Understanding Presence management and Micro-interaction through real life interactions

Few recent incidents made me think on the need for presence management. The first one was when a close friend who stays abroad was going through a stressful situation and could not be contacted for a long period. I kept thinking how to help the friend without intruding into her life or asking too many questions. Surprisingly there were hardly people who even knew that she is stressed. The second observation is based on gated communities in urban areas where neighbours are unaware of each other's presence and sort of live an isolated life.

I am assuming that a lot of us wants privacy, specially when we want to live independently without any lifestyle restrictions. But what does privacy means? Is there a difference between not being communicated to versus not being intruded into?

My project with S.Lab uses the essence of joint family and brings it back into the lives of family members who are living physically away from each other, with special focus on the elderly. What I see from the above two observations is that presence management is not just necessary among family members but also urban gated communities. We may not want the neighbours to peek into our lives, but we definitely want the assurance that if, and only if something goes wrong, we have someone beside us who 'might' be able to around, who would do something. But for that to happen we need to know who stays beside us. And then we need to know their general well-being, so that we know when to approach.

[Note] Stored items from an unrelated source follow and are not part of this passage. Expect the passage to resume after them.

(** The goroutine that places the legs, taken off the list of tasks. *)
Lemma placeOCOLegs_evolves now a b first gid partial (w w' : World) g ts1 ts2 :
  w.(tasks) = ts1 ++ TPlaceLegs gid partial :: ts2 ->
  w.(heap) !! gid = Some g -> g.(Group.GroupID) = gid ->
  placeOCOLegs now a b first gid partial (w <| tasks := ts1 ++ ts2 |>) = Some (tt, w') ->
  evolves w w'.
Proof.
  intros Ht Hg Hid E. set (w0 := w <| tasks := ts1 ++ ts2 |>) in *.
  assert (Hb : forall gid', leg_rights gid' w =
    (leg_rights gid' w0 + if bool_decide (gid = gid') then 1 else 0)%nat).
  { intros gid'. unfold leg_rights, unplaced. subst w0. cbn. rewrite Ht, !count_app.
    unfold count at 2. cbn. case_bool_decide; cbn; unfold count; lia. }
  assert (Hdrop : evolves w0 w' -> evolves w w').
  { intros [E1 E2 E3 E4]. split; [exact E1|exact E2|exact E3|]. intros gid' role Hr.
    destruct (E4 gid' role Hr) as (runs & ? & ? & N). exists runs. rewrite Hb.
    do 2 (split; [done|]). etrans; [exact N|apply Nat.le_add_r]. }
  unfold placeOCOLegs in E. apply go_bind_inv in E as (x & w1 & E1 & E).
  apply getGroup_inv in E1 as [-> Hx]. assert (x = g) by (cbn in *; congruence). subst x.
  pose proof (prepare_keeps now a b g) as Hp.
  destruct (placeOCOLegs_prepare now a b g) as [g'| |g' sl tp]; [|done|].
  { apply Hdrop. destruct Hp as [Hi Hs]. eapply (trip_evolves gid g _ any); [|done|exact E].
    eapply trip_bind; [apply trip_set; [done|congruence]|intros ? ? ->]. trip_go. }
  destruct Hp as (Hi & Hs & Hsl & Htp). rewrite Hid in Hsl, Htp.
  apply go_bind_inv in E as ([] & wA & EA & E). apply go_bind_inv in E as ([] & wB & EB & E).
  assert (VA : evolves w0 wB).
  { eapply (trip_evolves gid g (setGroup gid g' ;; createLegs first sl tp) any); [|done|].
    - eapply trip_bind; [apply trip_set; [done|congruence]|intros ? ? ->].
      eapply trip_weaken; [apply trip_steady, steady_createLegs|done].
    - unfold mbind, go_bind. by rewrite EA. }
  assert (Hend : exists rs1 rs2 ts, w'.(heap) = wB.(heap) /\
    w'.(requests) = wB.(requests) ++ rs1 ++ rs2 /\ w'.(tasks) = wB.(tasks) ++ ts /\
    (forall g, Forall (fun t => is_leg_place g t = false) ts) /\
    exists r1 r2, leg_run gid r1 rs1 /\ leg_run gid r2 rs2 /\ r1 <> r2).
  { destruct first; apply go_bind_inv in E as ([r1 o1] & w1 & E1 & E);
      apply go_bind_inv in E as ([r2 o2] & w2 & E2 & E);
      unfold spawn, modify in E; injection E as <-; cbn.
    - destruct (two_legs_inv _ _ gid _ _ _ (role_string RoleSLLeg) _ _ _ (role_string RoleTPLeg)
        _ _ _ E1 E2 Hsl Htp) as (? & HT & rs1 & rs2 & ? & ? & ?).
      exists rs1, rs2, [TFinishLegs gid o1 o2 r1 r2 partial]. rewrite HT.
      repeat (split; [done || (intros; by repeat constructor)|]). eauto.
    - destruct (two_legs_inv _ _ gid _ _ _ (role_string RoleTPLeg) _ _ _ (role_string RoleSLLeg)
        _ _ _ E1 E2 Htp Hsl) as (? & HT & rs1 & rs2 & ? & ? & ?).
      exists rs1, rs2, [TFinishLegs gid o2 o1 r2 r1 partial]. rewrite HT.
      repeat (split; [done || (intros; by repeat constructor)|]). eauto. }
  destruct Hend as (rs1 & rs2 & ts & Hh & Hr & Htt & F & r1 & r2 & L1 & L2 & Hne).
  destruct (place_legs wB w' gid ts rs1 rs2 r1 r2) as (P1 & P2 & P3); try done.
  destruct VA as [V1 VN V2 V3]. split.
  - intros gid' h Hh'. destruct (V1 gid' h Hh') as (h1 & Hh1 & I1).
    destruct (P1 gid' h1 Hh1) as (h2 & Hh2 & I2). exists h2. split; [done|by etrans].
  - rewrite Hh. exact VN.
  - intros gid' Hu. rewrite P2 in Hu. by apply V2 in Hu.
  - intros gid' role Hrole. destruct (V3 gid' role Hrole) as (runs1 & E1 & F1 & N1).
    destruct (P3 gid' role) as (N2 & runs2 & E2 & F2 & N3). exists (runs1 ++ runs2).
    rewrite E2, E1, concat_app, app_assoc, length_app, Hb, N2. split; [done|].
    split; [by apply Forall_app|]. lia.
Qed.

(** Dropping a task that places nothing. *)
Lemma drop_evolves (w : World) ts1 t ts2 :
  w.(tasks) = ts1 ++ t :: ts2 -> (forall gid, is_leg_place gid t = false) ->
  evolves w (w <| tasks := ts1 ++ ts2 |>).
Proof.
  intros Ht Hn. split; [|cbn; congruence|done|].
  - intros gid g Hg. exists g. split; [done|reflexivity].
  - intros gid role _. apply legs_unsent; [done|]. unfold leg_rights. cbn. rewrite Ht, !count_app.
    assert (Hc : count (is_leg_place gid) (t :: ts2) = count (is_leg_place gid) ts2).
    { unfold count. cbn. by rewrite Hn. }
    rewrite Hc. unfold unplaced. cbn. lia.
Qed.

Definition ids_ok (w : World) : Prop :=
  forall gid g, w.(heap) !! gid = Some g -> g.(Group.GroupID) = gid.

Lemma runTask_evolves c t (w w' : World) ts1 ts2 :
  ids_ok w -> w.(tasks) = ts1 ++ t :: ts2 ->
  runTask c t (w <| tasks := ts1 ++ ts2 |>) = Some (tt, w') -> evolves w w'.
Proof.
  intros Hids Ht E. assert (Hdec : (exists gid partial, t = TPlaceLegs gid partial) \/
    (forall gid, is_leg_place gid t = false)).
  { destruct t; try (by right). left. eauto. }
  destruct Hdec as [(gid & p & ->)|Hd].
  { cbn in E. destruct (heap w !! gid) as [g|] eqn:Hg.
    - eapply placeOCOLegs_evolves; eauto.
    - unfold placeOCOLegs in E. apply go_bind_inv in E as (g & w1 & [_ Hg']%getGroup_inv & _).
      cbn in Hg'. congruence. }
  etrans; [by eapply drop_evolves|]. generalize dependent (w <| tasks := ts1 ++ ts2 |>).
  clear Ht Hids. intros w0 E. assert (Hget : forall gid (m : Go World unit),
    (forall g, trip gid g m any) -> (exists k, m = (getGroup gid ≫= k)) -> m w0 = Some (tt, w') ->
    evolves w0 w').
  { intros gid m Hm [k ->] Em. pose proof Em as Em'.
    apply go_bind_inv in Em' as (g & w1 & [-> Hg]%getGroup_inv & _).
    by eapply (trip_evolves gid g _ any). }
  assert (Hst : forall m : Go World unit, steady m -> m w0 = Some (tt, w') -> evolves w0 w').
  { intros m Hm Em. by apply Hm in Em as [? _]. }
  destruct t; cbn in E; try (specialize (Hd gid); cbn in Hd; by rewrite bool_decide_true in Hd).
  - eapply (Hget gid); [intros g; apply finishLegs_trip|by eexists|exact E].
  - eapply (Hget gid); [intros g; apply afterLegs_trip|by eexists|exact E].
  - eapply (Hget gid); [intros g; apply startPartialFillTimer_trip|by eexists|exact E].
  - unfold timerFired in E. destruct (flag c); cbn in E; [|go_inv; reflexivity].
    eapply (Hget gid); [intros g; apply (timerFired_trip gid true)|by eexists|exact E].
  - eapply Hst; [|exact E]. apply steady_bind; [apply steady_cancelEntryRemaining|intros ?; steady_go].
  - eapply Hst; [|exact E]. apply steady_modifyLegsQty.
  - eapply (Hget gid); [| |exact E]; [intros g; trip_go|by eexists].
  - eapply Hst; [|exact E]. apply steady_cancelLeg.
  - eapply (Hget gid); [intros g; apply cancelLegDone_trip|by eexists|exact E].
  - eapply Hst; [|exact E]. apply steady_cleanup.
  - eapply (Hst (dbUpdateAttempts dbRetryAttempts c.(now) order)); [|exact E].
    apply steady_dbUpdateAttempts.
  - eapply Hst; [|exact E]. steady_go.
  - go_inv. match goal with E : ModifySLLeg _ _ _ _ _ _ = _ |- _ => pose proof E as E' end.
    apply go_bind_inv in E' as (g & w1 & [-> Hg]%getGroup_inv & _).
    eapply (trip_evolves gid g _ any); [apply ModifySLLeg_trip|exact Hg|eassumption].
Qed.

Lemma runEvent_evolves c ev (w w' : World) :
  w.(heap) !! c.(id1) = None -> runEvent c ev w = Some (tt, w') -> evolves w w'.
Proof.
  intros Hf E. destruct ev; cbn in E.
  - by eapply HandleBrokerUpdate_evolves.
  - go_inv. by eapply CreateOCOEntry_evolves.
  - go_inv. by eapply AdoptOrder_evolves.
  - go_inv. by eapply CancelGroup_evolves.
  - by eapply cancelSelected_evolves.
  - by eapply cancelSelected_evolves.
  - by eapply cancelSelected_evolves.
  - pose proof E as E'. apply go_bind_inv in E' as (g & w1 & [-> Hg]%getGroup_inv & _).
    eapply (trip_evolves gid g _ any); [apply evaluateTrailing_trip|exact Hg|eassumption].
Qed.

Lemma step_evolves (w w' : World) : ids_ok w -> step w w' -> evolves w w'.
Proof.
  intros Hids Hst. destruct Hst as [c ev w' Hf E|c t ts1 ts2 w' Ht _ E];
    [by eapply runEvent_evolves|by eapply runTask_evolves].
Qed.

Lemma evolves_ids (w w' : World) : ids_ok w -> evolves w w' -> ids_ok w'.
Proof.
  intros Hids [V1 VN _ _] gid g' Hg'. destruct (heap w !! gid) as [g|] eqn:E; [|by eapply VN].
  destruct (V1 gid g E) as (g2 & Hg2 & I & _). simplify_eq. rewrite I. by apply Hids.
Qed.

(** From a world with consistent ids, any number of steps evolves it. *)
Lemma steps_evolve (w w' : World) : ids_ok w -> rtc step w w' -> ids_ok w' /\ evolves w w'.
Proof.
  intros Hids Hr. revert Hids. induction Hr as [w|w w1 w2 Hst _ IH]; intros Hids; [split; [done|reflexivity]|].
  pose proof (step_evolves _ _ Hids Hst) as V. destruct (IH (evolves_ids _ _ Hids V)) as [H1 H2].
  split; [done|by etrans].
Qed.

Lemma start_rights gid b c d : leg_rights (B:=B) (C:=C) (D:=D) gid (startWorld b c d) = 1%nat.
Proof. unfold leg_rights, unplaced, count. cbn. by rewrite lookup_empty. Qed.

Lemma start_ids_ok b c d : ids_ok (startWorld (B:=B) (C:=C) (D:=D) b c d).
Proof. intros gid g Hg. cbn in Hg. by rewrite lookup_empty in Hg. Qed.

End Operations.

(** ** A concrete run: an entry, its fill, both legs placed, the stop-loss fills *)

Abbreviation DemoWorld := (World Script (list AuthContext) OrdersTable).

Definition after {W} (m : Go W unit) (w : W) : W :=
  match m w with Some (_, w') => w' | None => w end.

First of all the 'who' is difficult to find. How do we filter people who completely wants to live isolated?
Secondly, 'where' will these interaction take place? Could there be indirect channels that will help build conversations?
And the most important is 'how'.

Just some thoughts/insights: most gated communities already have community parks, blocks etc. But I can say from my personal experience that it is left for each individual to start a conversation, to be heard, to be seen. The culture of a small town/rural area where houses are closely knitted and leave space for others to have a general overview without the need to poke into another's life or even talking to them. It is this the missing link in the big multi storeyed buildings. Plus many of these residents have a tight schedule due to which they have very limited social interactions at the community level.
With community I mean housing colonies specially gated societies and the people living in it.

The question in my mind right now is how to approach these communities. What I mean is that the environment of a gated society is very closed for interaction. The community halls and parks serve very limited role. They let people mingle and converse. But what I am looking into right now is a place where can one gets introduced. The point is not to speak, but have the knowledge of someone's existence and well-being without trespassing their privacy.

There are works going on that is just dealing with presence management. There is funf.org that is more inito the development side of the story but very similar to what we are doing at S.Labs in terms of scope. There has not been much research into this aspect nor sufficient user studies to fall back on.

If future predictions of computing is to be believed, then research points at ubiquitous computing-wherein everything can theoretically be embedded with computer chips. But then what are the implications of being digitized to that extent? Still probing....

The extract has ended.